_What you are asked to do:_ State how many lines in the records below include the word "them". Give nothing but that number.

____ Dataset records

(** * ssb: trust graph builder, history streams and message verification

    A shallow embedding of the parts of the Go sources that the
    specification talks about:

    - [graph.builder]  (contact index, [Build], [Follows], [Hops],
      [DeleteAuthor]),
    - [gossip.FeedManager]  ([nonliveLimit], [liveLimit], [addLiveFeed],
      [CreateStreamHistory]),
    - [legacy.Verify]  (the content-shape checks).

    Go values are modelled as the code has them: [[]byte] and
    [librarian.Addr] as lists of bytes, [int] and [int64] as [Z] with the
    64-bit wrap-around written out, the badger key/value store as a finite
    map that is iterated in ascending key order, errors as values. *)

From Stdlib Require Import ZArith Lia Strings.Byte String.
From stdpp Require Import gmap list sorting pretty.

Local Open Scope Z_scope.

(** ** Bytes *)

Abbreviation bytes := (list byte).

#[global] Instance byte_eq_dec : EqDecision byte := Byte.byte_eq_dec.

#[global] Instance byte_countable : Countable byte :=
  inj_countable Byte.to_N Byte.of_N Byte.of_to_N.

(** [bytes.Compare(a, b) <= 0]: the order badger keeps its keys in. *)
Fixpoint bytes_leb (a b : bytes) : bool :=
  match a, b with
  | [], _ => true
  | _ :: _, [] => false
  | x :: a', y :: b' =>
      if (Byte.to_N x <? Byte.to_N y)%N then true
      else if (Byte.to_N x =? Byte.to_N y)%N then bytes_leb a' b'
      else false
  end.

(** [bytes.HasPrefix(k, p)]. *)
Definition hasPrefix (k p : bytes) : bool := bool_decide (p `prefix_of` k).

(** ** Machine integers *)

Definition MaxInt64 : Z := 2 ^ 63 - 1.
Definition MinInt64 : Z := - 2 ^ 63.

(** Two's complement wrap-around of an [int64] (and of [int] on the 64-bit
    platforms the program is built for). *)
Definition wrap64 (z : Z) : Z := (z + 2 ^ 63) mod 2 ^ 64 - 2 ^ 63.

Definition in_int64 (z : Z) : Prop := MinInt64 <= z <= MaxInt64.

(** ** Errors *)

(** Go [error] values.  [fmt.Errorf("ctx: %w", err)] is [ErrWrap ctx err];
    the formatted operands of a message are left out of [ctx]. *)
Inductive error : Type :=
| ErrMsg (msg : string)
| ErrWrap (ctx : string) (cause : error).

Inductive result (A : Type) : Type :=
| Ok (a : A)
| Fail (e : error).
Arguments Ok {A} a.
Arguments Fail {A} e.

(** A computation that runs on a bound of recursive calls: it returns, or
    the bound was too small for it. *)
Inductive fueled (A : Type) : Type :=
| Returns (a : A)
| OutOfFuel.
Arguments Returns {A} a.
Arguments OutOfFuel {A}.

(** Sequencing of calls that may fail: the first error ends the run. *)
Definition andThen {A B} (m : fueled (result A)) (k : A -> fueled (result B))
  : fueled (result B) :=
  match m with
  | Returns (Ok a) => k a
  | Returns (Fail e) => Returns (Fail e)
  | OutOfFuel => OutOfFuel
  end.

(** [for _, x := range l { ... }] with a body that may return early with
    an error. *)
Fixpoint forEach {A S} (body : A -> S -> fueled (result S)) (l : list A)
    (s : S) : fueled (result S) :=
  match l with
  | [] => Returns (Ok s)
  | x :: rest => andThen (body x s) (forEach body rest)
  end.

(** A loop over the items of an iterator whose body updates [s] in place
    and may return an error, which ends the loop. *)
Fixpoint forItems {S} (body : S -> bytes * bytes -> S * option error)
    (its : list (bytes * bytes)) (s : S) : S * option error :=
  match its with
  | [] => (s, None)
  | it :: rest =>
      match body s it with
      | (s', Some err) => (s', Some err)
      | (s', None) => forItems body rest s'
      end
  end.

(** ** The key/value store *)

(** A badger database: a finite map from keys to values.  A [View] runs
    its body on the store as it is; the errors that remain are the ones the
    body makes.  What an [Update] adds to these is in [Txn] below. *)
Abbreviation store := (gmap bytes bytes).

Definition item_le (x y : bytes * bytes) : Prop := bytes_leb x.1 y.1 = true.

#[global] Instance item_le_dec x y : Decision (item_le x y).
Proof. unfold item_le. apply _. Defined.

(** What an iterator with the default options walks through after
    [Rewind]: every item, in ascending key order. *)
Definition items (kv : store) : list (bytes * bytes) :=
  merge_sort item_le (map_to_list kv).

(** [iter.Seek(prefix)]: skip the items whose key is below [prefix]. *)
Fixpoint iterSeek (prefix : bytes) (its : list (bytes * bytes))
  : list (bytes * bytes) :=
  match its with
  | [] => []
  | it :: rest =>
      if bytes_leb prefix it.1 then its else iterSeek prefix rest
  end.

(** [for ...; iter.ValidForPrefix(prefix); iter.Next()]: the items visited
    until the first key that does not start with [prefix]. *)
Fixpoint iterWhilePrefix (prefix : bytes) (its : list (bytes * bytes))
  : list (bytes * bytes) :=
  match its with
  | [] => []
  | it :: rest =>
      if hasPrefix it.1 prefix then it :: iterWhilePrefix prefix rest else []
  end.

(** The items visited by
    [for iter.Seek(p); iter.ValidForPrefix(p); iter.Next()]. *)
Definition prefixItems (prefix : bytes) (kv : store) : list (bytes * bytes) :=
  iterWhilePrefix prefix (iterSeek prefix (items kv)).

(** Modelled from the spec: the transactions of badger are not in these
    sources.  What the read-write transaction of one [kv.Update] does beyond
    its body: the error [txn.Delete] returns for a key, if any, and the
    error of the commit that ends it.  The transaction is atomic (sections
    3 and 4.4): when the body or the commit returns an error, [Update]
    returns that error and the store stays as it was. *)
Record Txn := mkTxn {
  txnDelete : bytes -> option error;
  txnCommit : option error
}.

(** A transaction in which every deletion and the commit go through. *)
Definition noFault : Txn :=
  {| txnDelete := fun _ => None; txnCommit := None |}.

(** ** External collaborators of the graph builder *)

(** The feed references of [go.mindeco.de/ssb-refs] and their stored form
    ([storedrefs.Feed], [tfk.Feed]) are libraries outside these sources; the
    builder only uses the operations below. *)
Class RefCodec (FeedRef : Type) := {
  (** [storedrefs.Feed(r)]: the stored (type-format-key) form of [r]. *)
  storedFeed : FeedRef -> bytes;
  (** [var sr tfk.Feed; sr.UnmarshalBinary(raw)] followed by [sr.Feed()]. *)
  tfkUnmarshalBinary : bytes -> result FeedRef;
  (** [r.Ref()]: the printed form of [r]. *)
  Ref : FeedRef -> string;
  (** Go ranges over the map behind a feed set in no fixed order:
      [listOrder] rearranges the members into the order a run takes. *)
  listOrder : list FeedRef -> list FeedRef
}.

(** [refs.Contact]: the decoded content of a contact message. *)
Record Contact (FeedRef : Type) := mkContact {
  contact : FeedRef;
  Following : bool;
  Blocking : bool
}.
Arguments mkContact {FeedRef}.
Arguments contact {FeedRef}.
Arguments Following {FeedRef}.
Arguments Blocking {FeedRef}.

(** [refs.Message], as far as the contact index reads it. *)
Record Message (FeedRef : Type) := mkMessage {
  Author : FeedRef;
  ContentBytes : bytes
}.
Arguments mkMessage {FeedRef}.
Arguments Author {FeedRef}.
Arguments ContentBytes {FeedRef}.

(** [c.UnmarshalJSON(content)] of [refs.Contact]. *)
Class ContactCodec (FeedRef : Type) := {
  unmarshalContact : bytes -> result (Contact FeedRef)
}.

(** The [val interface{}] that the main log hands to the index: an error
    (a deletion marker among them), a message, or anything else. *)
Inductive logValue (FeedRef : Type) : Type :=
| ValError (e : error)
| ValMessage (m : Message FeedRef)
| ValOther.
Arguments ValError {FeedRef}.
Arguments ValMessage {FeedRef}.
Arguments ValOther {FeedRef}.

Definition ErrNulled : error := ErrMsg "margaret: Entry Nulled".

(** [margaret.IsErrNulled]: [ErrNulled], possibly wrapped. *)
Fixpoint IsErrNulled (e : error) : bool :=
  match e with
  | ErrMsg m => bool_decide (m = "margaret: Entry Nulled"%string)
  | ErrWrap _ c => IsErrNulled c
  end.

(** [librarian.SetterIndex], as [indexUpdateFunc] uses it. *)
Record SetterIndex := {
  idxSet : bytes -> Z -> store -> result store
}.

(** The text of an integer, as the index encodes the values it is given:
    [0], [1] and [2] become the single bytes ['0'], ['1'] and ['2']. *)
Definition marshalInt (v : Z) : bytes := list_byte_of_string (pretty v).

________

_Task answer:_ 2